Imagine a person who has a wealth of experience and knowledge as a software developer. A person who has worked in dozens of projects involving applications, AI, and different programming languages. Someone who has worked in different teams with different methodologies. Someone whose track record is outstanding.
Now, imagine that same person is as inquisitive as a child, asking about everything, letting themselves be amazed by what they experience, and never being satisfied with a yes or no answer. That’s your vulnerable expert.
Blair Enns puts it beautifully when he says “You can be slick or the client can be slick, it’s better if it’s the client.” What that entails is that we should move the spotlight from our expertise towards the needs of the client. We should focus on listening and understanding instead of presenting a product or solution.
The client is also an expert
The first step towards the vulnerable expert framework is that both developer and client need to accept that the former is a human being with their own limitations and that the latter is an expert who understands their problem better than anyone else.

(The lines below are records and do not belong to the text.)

(* ===== verification/FloatText.v ===== *)
(** * Numbers as text

    [marshal_float] (Json) writes the shortest decimal that reads back; this file
    proves that it does: [ParseFloat] of what is written for a finite number is
    that number ([parse_marshal_float]).  At most 17 digits are tried, because
    with 17 the nearer of the two decimals around a number always lies in its
    rounding interval. *)
From Stdlib Require Import Ascii Floats.SpecFloat.
From S2P Require Import Prelude GoStrings Float64 FloatFacts Json JsonString JsonText JsonDecode Strconv FloatNearest.
#[local] Open Scope Z_scope.

Lemma pow_max_pos b x : 0 < b → 0 < b ^ Z.max 0 x.
Proof. intros. apply Z.pow_pos_nonneg; lia. Qed.
#[local] Hint Resolve pow_max_pos : core.

(** ** Decimals in the rounding interval *)

(** [q * 10^j] lies in the rounding interval of [m * 2^e]. *)
Definition reads (m : positive) (e q j : Z) : Prop :=
  rounds_to m e (q * 10 ^ Z.max 0 j * 2 ^ Z.max 0 (2 - e)) (10 ^ Z.max 0 (- j) * 2 ^ Z.max 0 (e - 2)).

Lemma rounds_to_scale m e A B c : 0 < c → rounds_to m e (A * c) (B * c) ↔ rounds_to m e A B.
Proof.
  intros Hc. unfold rounds_to. rewrite !Z.mul_assoc.
  destruct (Z.even (Zpos m)); [by rewrite <- !Z.mul_le_mono_pos_r|by rewrite <- !Z.mul_lt_mono_pos_r].
Qed.

Lemma reads_times_ten m e q j : reads m e (10 * q) j ↔ reads m e q (j + 1).
Proof.
  unfold reads. destruct (Z.le_gt_cases 0 j).
  - rewrite !(Z.max_r 0 j), !(Z.max_r 0 (j + 1)), !(Z.max_l 0 (- j)), !(Z.max_l 0 (- (j + 1))) by lia.
    rewrite Z.pow_add_r by lia. replace (10 * q * 10 ^ j) with (q * (10 ^ j * 10 ^ 1)) by ring. done.
  - rewrite !(Z.max_l 0 j), !(Z.max_l 0 (j + 1)), !(Z.max_r 0 (- j)), !(Z.max_r 0 (- (j + 1))) by lia.
    rewrite <- (rounds_to_scale m e (q * _ * _) _ 10) by lia.
    replace (- j) with (1 + - (j + 1)) by lia. rewrite Z.pow_add_r by lia.
    match goal with |- rounds_to _ _ ?a ?b ↔ rounds_to _ _ ?c ?d => replace a with c by ring; by replace b with d by ring end.
Qed.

The client is the one who is telling the story. They understand their limitations, their resources, their timeframes, and they see things from a personal perspective that we as developers might not be able to grasp at first.
As such, more than having all the answers, what makes a good vulnerable expert is their ability to make the right questions. Their expertise will help the developer guide the conversation and give them insights on what kind of topics it might be worth exploring.
The power of not knowing
If you like psychology you’ve probably heard of the Dunning-Krueger effect. For those who are unaware, it goes something like this: “The less we know about a certain field the more we believe we are proficient in that field”.

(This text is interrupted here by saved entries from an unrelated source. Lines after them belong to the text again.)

(* ===== verification/SignedMessages.v ===== *)
(** * Signed messages of devices

    What a device writes, signs and publishes, and what the platform reads from
    it: signing re-orders the members of an object and adds one, which no reader
    of a message looks at. *)
From Stdlib Require Import Ascii Floats.SpecFloat.
From S2P Require Import Prelude Float64 FloatFacts GoTime GoStrings Model Json JsonString JsonText.
From S2P Require Import JsonDecode Rfc3339 Decoders Messages Sha256 DeviceAuth.

(** ** Members of fields *)

Section Relevant.
Context (names : list string).

Definition relevant (k : string) : Prop := is_Some (match_field names k).

(** The members with their keys as they are read. *)
Definition read_keys (l : list (string * jtext)) : list (string * jtext) :=
  (λ kv, (unquote kv.1, kv.2)) <$> l.

Lemma members_of_read l : members l = foldl (λ m kv, <[kv.1 := kv.2]> m) ∅ (read_keys l).
Proof.
  unfold members, read_keys. generalize (∅ : gmap string jtext). induction l as [|kv l IH]; intros m; [done|].
  rewrite fmap_cons. simpl. apply IH.
Qed.

Lemma filter_inserted (l : list (string * jtext)) (m : gmap string jtext) :
  filter (λ kv, relevant kv.1) (foldl (λ m kv, <[kv.1 := kv.2]> m) m l) =
  foldl (λ m kv, <[kv.1 := kv.2]> m) (filter (λ kv, relevant kv.1) m) (filter (λ kv, relevant kv.1) l).
Proof.
  revert m. induction l as [|[k v] l IH]; intros m; [done|]. simpl. rewrite IH, filter_cons. cbn [fst].
  case_decide as Hk.
  - simpl. by rewrite map_filter_insert_True.
  - by rewrite map_filter_insert_not by by intros y.
Qed.

Lemma inserted_distinct (l : list (string * jtext)) :
  NoDup l.*1 → foldl (λ (m : gmap string jtext) kv, <[kv.1 := kv.2]> m) ∅ l = list_to_map l.
Proof.
  assert (∀ m : gmap string jtext, NoDup l.*1 →
    foldl (λ m kv, <[kv.1 := kv.2]> m) m l = list_to_map l ∪ m) as H.
  { induction l as [|[k v] l IH]; intros m; [intros _; simpl; by rewrite (left_id_L ∅ (∪))|].
    intros [Hk Hl]%NoDup_cons. simpl. rewrite IH by done. rewrite <- insert_union_r; [by rewrite insert_union_l|].
    by apply not_elem_of_list_to_map_1. }
  intros Hl. rewrite H by done. by rewrite (right_id_L ∅ (∪)).
Qed.

Lemma relevant_distinct (l : list (string * jtext)) :
  NoDup (omap (λ kv, match_field names kv.1) l) → NoDup (filter (λ kv, relevant kv.1) l).*1.
Proof.
  induction l as [|[k v] l IH]; [constructor|]. simpl. rewrite filter_cons. cbn [fst].
  destruct (decide (relevant k)) as [[n Hk]|Hr].
  - rewrite Hk. intros [Hn Hl]%NoDup_cons. rewrite fmap_cons. apply NoDup_cons.
    split; [|by apply IH]. intros ([k' v'] & Hkk & [_ Hin]%list_elem_of_filter)%list_elem_of_fmap. simpl in Hkk. subst k'.
    apply Hn. apply list_elem_of_omap. by exists (k, v').
  - apply eq_None_not_Some in Hr. by rewrite Hr.
Qed.

Lemma NoDup_filter_fst (P : string → Prop) `{∀ k, Decision (P k)} (l : list (string * jtext)) :
  NoDup l.*1 → NoDup (filter (λ kv, P kv.1) l).*1.
Proof.
  induction l as [|[k v] l IH]; [done|]. intros [Hk Hl]%NoDup_cons. rewrite filter_cons. cbn [fst].
  case_decide; [|by apply IH]. rewrite fmap_cons. apply NoDup_cons. split; [|by apply IH].
  intros ([k' v'] & Hkk & [_ Hin]%list_elem_of_filter)%list_elem_of_fmap. simpl in Hkk. subst k'. apply Hk. by apply (list_elem_of_fmap_2 fst) in Hin.
Qed.

Lemma relevant_map (m : gmap string jtext) :
  filter (λ kv, relevant kv.1) (map_to_list m) ≡ₚ map_to_list (filter (λ kv, relevant kv.1) m).
Proof.
  rewrite map_filter_alt, map_to_list_to_map; [done|].
  apply (@NoDup_filter_fst relevant (λ k, is_Some_dec (match_field names k))), NoDup_fst_map_to_list.
Qed.

(** The members that matter are those of the map. *)
Lemma relevant_members l :
  NoDup (omap (field_of names) l) →
  filter (λ kv, relevant kv.1) (map_to_list (members l)) ≡ₚ filter (λ kv, relevant kv.1) (read_keys l).
Proof.
  intros Hl. assert (Hnd : NoDup (filter (λ kv, relevant kv.1) (read_keys l)).*1).
  { apply relevant_distinct. unfold read_keys.
    replace (omap _ _) with (omap (field_of names) l); [done|]. clear. induction l as [|kv l IH]; [done|].
    simpl. unfold field_of at 1. by destruct (match_field names (unquote kv.1)); [f_equal|]. }
  rewrite <- (map_to_list_to_map (M := gmap string) _ Hnd), <- inserted_distinct by done.
  rewrite <- (map_filter_empty (λ kv, relevant kv.1)). rewrite <- filter_inserted, <- members_of_read.
  apply relevant_map.
Qed.
End Relevant.

(** The keys of a map that was read, and a member that a later one replaces. *)
Lemma elem_of_dom_members l k : k ∈ dom (members l) ↔ k ∈ (λ kv, unquote kv.1) <$> l.
Proof.
  unfold members. assert (∀ m : gmap string jtext, k ∈ dom (foldl (λ m kv, <[unquote kv.1 := kv.2]> m) m l) ↔
    k ∈ dom m ∨ k ∈ (λ kv, unquote kv.1) <$> l) as ->; [|rewrite dom_empty, elem_of_empty; tauto].
  induction l as [|kv l IH]; intros m; [simpl; rewrite elem_of_nil; tauto|].
  rewrite fmap_cons. cbn [foldl]. rewrite IH, dom_insert, elem_of_union, elem_of_singleton, elem_of_cons. tauto.
Qed.

Lemma members_shadowed k v l : unquote k ∈ dom (members l) → members ((k, v) :: l) = members l.
Proof.
  intros Hk%elem_of_dom_members. unfold members. cbn [foldl fst snd]. generalize (∅ : gmap string jtext).
  induction l as [|kv l IH]; intros m; [by apply not_elem_of_nil in Hk|]. cbn [foldl].
  destruct (decide (unquote k = unquote kv.1)) as [->|Hne]; [by rewrite insert_insert, decide_True|].
  rewrite insert_insert_ne by done. apply IH. rewrite fmap_cons in Hk. by apply elem_of_cons in Hk as [?|?].
Qed.

(** ** Signing keeps what a message says *)

Lemma omap_fmap_same {A B} (f : A → option B) (g : A → A) l :
  Forall (λ x, f (g x) = f x) l → omap f (g <$> l) = omap f l.
Proof.
  induction 1 as [|x l Hx _ IH]; [done|]. rewrite fmap_cons. simpl. rewrite Hx.
  by destruct (f x); [f_equal|].
Qed.

(** A member again from the key that was read. *)
Definition rewritten (kv : string * jtext) : string * jtext := (escape_all (unquote kv.1), kv.2).

Lemma field_rewritten names kv : field_of names (rewritten kv) = field_of names kv.
Proof. unfold field_of, rewritten. cbn [fst]. by rewrite unquote_escape by apply unquote_utf8. Qed.

Lemma decode_rewritten {A} names (set : string → decoder A) l a :
  decode_members names set (rewritten <$> l) a = decode_members names set l a.
Proof.
  revert a. induction l as [|kv l IH]; intros a; [done|]. rewrite fmap_cons, !decode_members_cons.
  unfold assign. rewrite field_rewritten. destruct (field_of names kv); [|apply IH].
  cbn [rewritten snd]. by destruct (set _ _ _); simpl.
Qed.

Lemma rewritten_keys l : rewritten <$> l = (λ kv, (escape_all kv.1, kv.2)) <$> read_keys l.
Proof. unfold read_keys. by rewrite <- list_fmap_compose. Qed.

Lemma rewritten_filter names l :
  filter (λ kv, is_Some (field_of names kv)) (rewritten <$> l) =
  (λ kv, (escape_all kv.1, kv.2)) <$> filter (λ kv, relevant names kv.1) (read_keys l).
Proof.
  unfold read_keys. induction l as [|kv l IH]; [done|]. rewrite !fmap_cons, !filter_cons, IH, field_rewritten.
  unfold relevant, field_of. cbn [fst snd]. by case_decide.
Qed.

(** Objects with the same members of fields, in any order, read alike. *)
Lemma decode_members_relevant {A} (names : list string) (set : string → decoder A) l l' a :
  (∀ n m, n ≠ m → independent (set n) (set m)) →
  NoDup (omap (field_of names) l) →
  filter (λ kv, relevant names kv.1) (read_keys l) ≡ₚ filter (λ kv, relevant names kv.1) (read_keys l') →
  decode_members names set l a = decode_members names set l' a.
Proof.
  intros Hi Hl Hp.
  rewrite <- (decode_rewritten _ _ l), <- (decode_rewritten _ _ l'), decode_members_skip,
    (decode_members_skip _ _ (rewritten <$> l')), !rewritten_filter.
  apply decode_members_perm; [done| |by rewrite Hp]. rewrite <- rewritten_filter.
  eapply sublist_NoDup; [|apply omap_sublist, sublist_filter].
  rewrite omap_fmap_same; [done|]. apply Forall_true. intros kv. apply field_rewritten.
Qed.

Lemma read_member_texts msg : wf_message msg → read_keys (member_texts msg) = by_key (map_to_list msg).
Proof.
  intros Hm. unfold read_keys, member_texts. rewrite <- list_fmap_compose. etransitivity; [|apply list_fmap_id].
  apply list_fmap_ext. intros i [k v] Hi. unfold compose. cbn [fst snd]. rewrite unquote_escape; [done|].
  apply list_elem_of_lookup_2 in Hi. rewrite by_key_perm in Hi. by apply elem_of_map_to_list, Hm in Hi as [? _].
Qed.

Lemma read_names l : (λ kv, unquote kv.1) <$> l = (read_keys l).*1.
Proof. unfold read_keys. by rewrite <- list_fmap_compose. Qed.

Lemma elem_of_map_to_list_dom (m : gmap string jtext) k : k ∈ dom m → k ∈ (map_to_list m).*1.
Proof. intros [v Hv]%elem_of_dom. apply list_elem_of_fmap. exists (k, v). split; [done|]. by apply elem_of_map_to_list. Qed.

(** What a signed payload holds, for a reader that ignores the member [auth]. *)
Lemma sign_members {A} (fields : list (string * decoder A)) topic l secret now signed :
  orderly fields → match_field fields.*1 Field = None →
  wf_text max_depth (TObj l) → NoDup (omap (field_of fields.*1) l) →
  SignPayload topic (print (TObj l)) secret now = inr signed →
  ∃ L, signed = print (TObj L) ∧ wf_text max_depth (TObj L) ∧
    (∀ k, k ∈ dom (members l) → k ∈ dom (members L)) ∧
    ∀ a, decode_members fields.*1 (field_named fields) L a = decode_members fields.*1 (field_named fields) l a.
Proof.
  intros [Hi Hs] Hf Hwf Hl Hsign. unfold SignPayload, payloadMap in Hsign. rewrite parse_print in Hsign by done.
  cbn [escaped] in Hsign. fold (written l) in Hsign. injection Hsign as <-. cbn [au_Timestamp].
  rewrite insert_insert, decide_True by done. set (a := mustJSON _).
  set (msg := members (written l)).
  assert (Hm : wf_message (<[Field := a]> msg)).
  { apply wf_message_insert; [|apply utf8_Field|by apply mustJSON_wf].
    apply (payloadMap_wf (print (TObj l))). unfold payloadMap. by rewrite parse_print. }
  exists (member_texts (<[Field := a]> msg)). rewrite marshal_map_print.
  inversion Hwf as [| | | | |? ? _ Hb]; subst.
  split_and!; [done|by apply member_texts_wf| |intros x].
  { intros k Hk. apply elem_of_dom_members in Hk.
    rewrite elem_of_dom_members, read_names, read_member_texts, by_key_perm by done.
    apply elem_of_map_to_list_dom. rewrite dom_insert. apply elem_of_union_r.
    unfold msg. apply elem_of_dom_members. unfold written. rewrite <- list_fmap_compose.
    erewrite list_fmap_ext; [exact Hk|]. intros j kv Hj. unfold compose. cbn [fst].
    rewrite Forall_lookup in Hb. destruct (Hb _ _ Hj). by apply unquote_html. }
  rewrite <- (decode_members_escaped _ _ (max_depth - 1) l) by (done || (intros; by eapply Hs)).
  fold (written l). symmetry. 
  assert (Hw : NoDup (omap (field_of fields.*1) (written l))).
  { unfold written. rewrite omap_fmap_same; [done|]. eapply Forall_impl; [exact Hb|].
    intros [k t] [Hk _]. unfold field_of. cbn [fst] in *. by rewrite unquote_html. }
  apply decode_members_relevant; [done|done|].
  rewrite <- relevant_members by done. fold msg.
  rewrite read_member_texts by done. rewrite by_key_perm, !relevant_map.
  rewrite map_filter_insert_not; [done|]. intros y [n Hn]. cbn [fst] in Hn. congruence.
Qed.

Lemma unmarshal_object {A} (z : A) fields l :
  orderly fields → wf_text max_depth (TObj l) →
  Unmarshal z (decode_fields fields) (print (TObj l)) = decode_members fields.*1 (field_named fields) l z.
Proof.
  intros [_ Hs] Hwf. unfold Unmarshal. rewrite parse_print by done. cbn [mbind option_bind escaped].
  unfold decode_fields, decode_struct. inversion Hwf as [| | | | |? ? _ Hb]; subst.
  apply (decode_members_escaped _ _ (max_depth - 1)); [intros; by eapply Hs|done].
Qed.

(** What a device signs can be signed, and reads like before. *)
Lemma sign_object {A} (z : A) fields topic l secret now :
  orderly fields → match_field fields.*1 Field = None →
  wf_text max_depth (TObj l) → NoDup (omap (field_of fields.*1) l) →
  ∃ signed, SignPayload topic (print (TObj l)) secret now = inr signed ∧
    Unmarshal z (decode_fields fields) signed = Unmarshal z (decode_fields fields) (print (TObj l)).
Proof.
  intros Ho Hf Hwf Hl. destruct (SignPayload topic (print (TObj l)) secret now) as [|signed] eqn:Hs.
  { unfold SignPayload, payloadMap in Hs. by rewrite parse_print in Hs. }
  exists signed. split; [done|]. destruct (sign_members fields topic l secret now signed) as (L & -> & HL & _ & Hd); [done..|].
  by rewrite !unmarshal_object.
Qed.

That may sound illogical, but there is actually quite a good explanation. Experts have more experience and tend to have more knowledge about their respective fields. As such, they tend to be more aware of the obstacles, problems, and limitations of their areas, so they are more critical of their own knowledge and work.
The lesson here is that having an answer for everything isn’t the sign of a true expert. In fact, it can be quite the opposite. Saying “I don’t know, but let me get back to you on that” to a client shouldn’t be a red flag. On the contrary, it’s a clear sign that the developer is well aware of their own limits, and that instead of shooting from the hip they are being responsible.
Being thoughtful and self-aware
The vulnerable expert is the anti-matter of the pushy foot-on-the-door salesman. They take their time and listen closely to what their client has to say, ask follow-up questions and take notes that will help them remember the conversation later.
A vulnerable expert might feel the need to make a comment or disagree with their client, but they will recognize that in doing so they are taking the attention away from the client and putting it on their expertise. As such, they will bite their tongue and curiously explore the triggering comment instead of dismissing entirely.
The vulnerable expert is almost like a zen master who empties their consciousness so that it can be filled with the client’s story. If asked, they will give their input, but they will seldom push what they consider to be the best solution.
Finally, the vulnerable expert doesn’t speak in their own language. They learn how to speak the language of their client, using the same words and paraphrasing what their client has said. In a way, the vulnerable expert becomes a mirror that reflects the knowledge of the client.
Empowering our clients
In the end, the keyword here is empowerment. The vulnerable expert framework seeks to shift the power relation between the consultant and client, creating a more horizontal and honest communication between the parties.
When done correctly, a client becomes more self-aware of their role in the process and, at the same time, they become more involved. The developer, on the other hand, gets a clearer picture of the project and earns the trust of their client.
That is the power of being vulnerable.